(** The state and the mappings the driver holds; a creation that fails is not
    held, a destruction names one of them. *)
Definition direct_step (x : direct_state * list direct_mapping) (op : direct_op) : direct_state * list direct_mapping :=
  let '(s, held) := x in
  match op with
  | OpCreate bytes alignment kind =>
      match direct_mapping_create bytes alignment kind s with
      | Ok (r, m, s') => if r =? 0 then (s', m :: held) else (s', held)
      | _ => (s, held)
      end
  | OpDestroy i =>
      match held !! i with
      | Some m => (snd (direct_mapping_destroy m s), delete i held)
      | None => (s, held)
      end
  | OpBase base => (snd (debug_device_memory_base s base), held)
  end.

Definition direct_run (ops : list direct_op) : direct_state * list direct_mapping :=
  fold_left direct_step ops (direct_init, []).

Definition direct_ok (x : direct_state * list direct_mapping) : Prop := balanced (fst x) (snd x) /\ Forall usable (snd x).

Lemma zero_region_ok : region_ok (replicate (Z.to_nat (PS5VK_REGION_GRANULES / 64)) 0).
Proof.
  split; [rewrite length_replicate; reflexivity|]. apply Forall_replicate. split; [reflexivity|]. apply Z.pow_pos_nonneg; lia.
Qed.

Lemma direct_init_ok : direct_ok (direct_init, []).
Proof.
  split; [|constructor]. constructor; unfold direct_init, ds_used, fst, snd; try reflexivity.
  - exact zero_region_ok.
  - constructor.
  - intros g G. rewrite granule_used_testbit. rewrite lookup_total_replicate_2; [now rewrite Z.bits_0|].
    apply (word_of_lt _ g zero_region_ok) in G. now rewrite length_replicate in G.
  - split; reflexivity.
  - intros k. destruct k; reflexivity.
  - intros k. destruct k; reflexivity.
Qed.

Lemma direct_step_ok x op : op_ok op = true -> direct_ok x -> direct_ok (direct_step x op).
Proof.
  destruct x as [s held]. intros O [B U]. destruct op as [bytes alignment kind|i|base]; simpl in *.
  - to_prop. destruct (create_spec bytes alignment kind s held B H H0) as (r & m & s' & -> & [C|C]).
    + destruct C as (-> & Um & _ & _ & B'). simpl. split; [exact B'|]. now constructor.
    + destruct C as (R & B' & _). destruct (r =? 0) eqn:E; to_prop; [done|]. split; [exact B'|done].
  - destruct (held !! i) as [m|] eqn:E; [|split; done].
    pose proof (Forall_lookup_1 _ _ _ _ U E) as (S0 & Sb & _).
    rewrite (delete_Permutation _ _ _ E) in B. pose proof (destroy_spec m s (delete i held) B S0 ltac:(lia)) as D.
    destruct (direct_mapping_destroy m s) as [m' s']. split; [apply D|]. simpl. now apply Forall_delete.
  - split; [now apply balanced_base|done].
Qed.

Lemma direct_run_ok ops : forallb op_ok ops = true -> direct_ok (direct_run ops).
Proof.
  unfold direct_run. generalize direct_init_ok. generalize (direct_init, @nil direct_mapping). clear -L.
  induction ops as [|op ops IH]; intros x X O; simpl in *; [done|]. to_prop. apply IH; [|done]. now apply direct_step_ok.
Qed.

(** Two mappings that hold a granule of the region do not share one. *)
Lemma holders_disjoint s held i j m m' g : balanced s held -> i <> j -> held !! i = Some m -> held !! j = Some m' ->
  holds g m -> holds g m' -> False.
Proof.
  intros B N I J H H'. assert (G : 0 <= g < PS5VK_REGION_GRANULES).
  { pose proof (Forall_lookup_1 _ _ _ _ (bal_runs _ _ B) I) as (?&?&?). unfold holds in H. lia. }
  rewrite (delete_Permutation _ _ _ I) in B.
  assert (Jd : exists k, delete i held !! k = Some m').
  { destruct (decide (j < i)%nat).
    - exists j. now rewrite list_lookup_delete_lt.
    - exists (j - 1)%nat. rewrite list_lookup_delete_ge by lia. now replace (S (j - 1)) with j by lia. }
  destruct Jd as [k K]. rewrite (delete_Permutation _ _ _ K) in B. pose proof (bal_holders _ _ B g G) as E.
  rewrite !holders_cons, !decide_True in E by done. destruct (granule_used _ _); lia.
Qed.

(** [ps5vk_region_take] is first fit: it takes the lowest run of free
    granules of the size asked for and marks exactly that run, and it gives up
    only when the region has no such run, leaving the region as it is. *)
Theorem region_take_first_fit w count : region_ok w -> 0 <= count ->
  let '(first, w') := region_take w count in
  region_ok w' /\
  ((first = UINT32_MAX /\ w' = w /\ (count = 0 \/ forall f, ~ free_run w f count)) \/
   (first < UINT32_MAX /\ is_first_fit w count first /\
    forall g, 0 <= g < PS5VK_REGION_GRANULES ->
      granule_used w' g = if decide (first <= g < first + count) then true else granule_used w g)).
Proof.
  intros OK C. pose proof (region_take_spec w count OK C) as S. destruct (region_take w count) as [first w'].
  destruct S as [OK' [S|(N & _ & F & ->)]]; split; auto. right. split; [done|]. split; [done|].
  apply region_mark_spec; [done|apply F].
Qed.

● PROBLEM
When a line among the entries above contains "that", copy it.

● RESULT OF THE EXERCISE
(** The state and the mappings the driver holds; a creation that fails is not
(** Two mappings that hold a granule of the region do not share one. *)
    granules of the size asked for and marks exactly that run, and it gives up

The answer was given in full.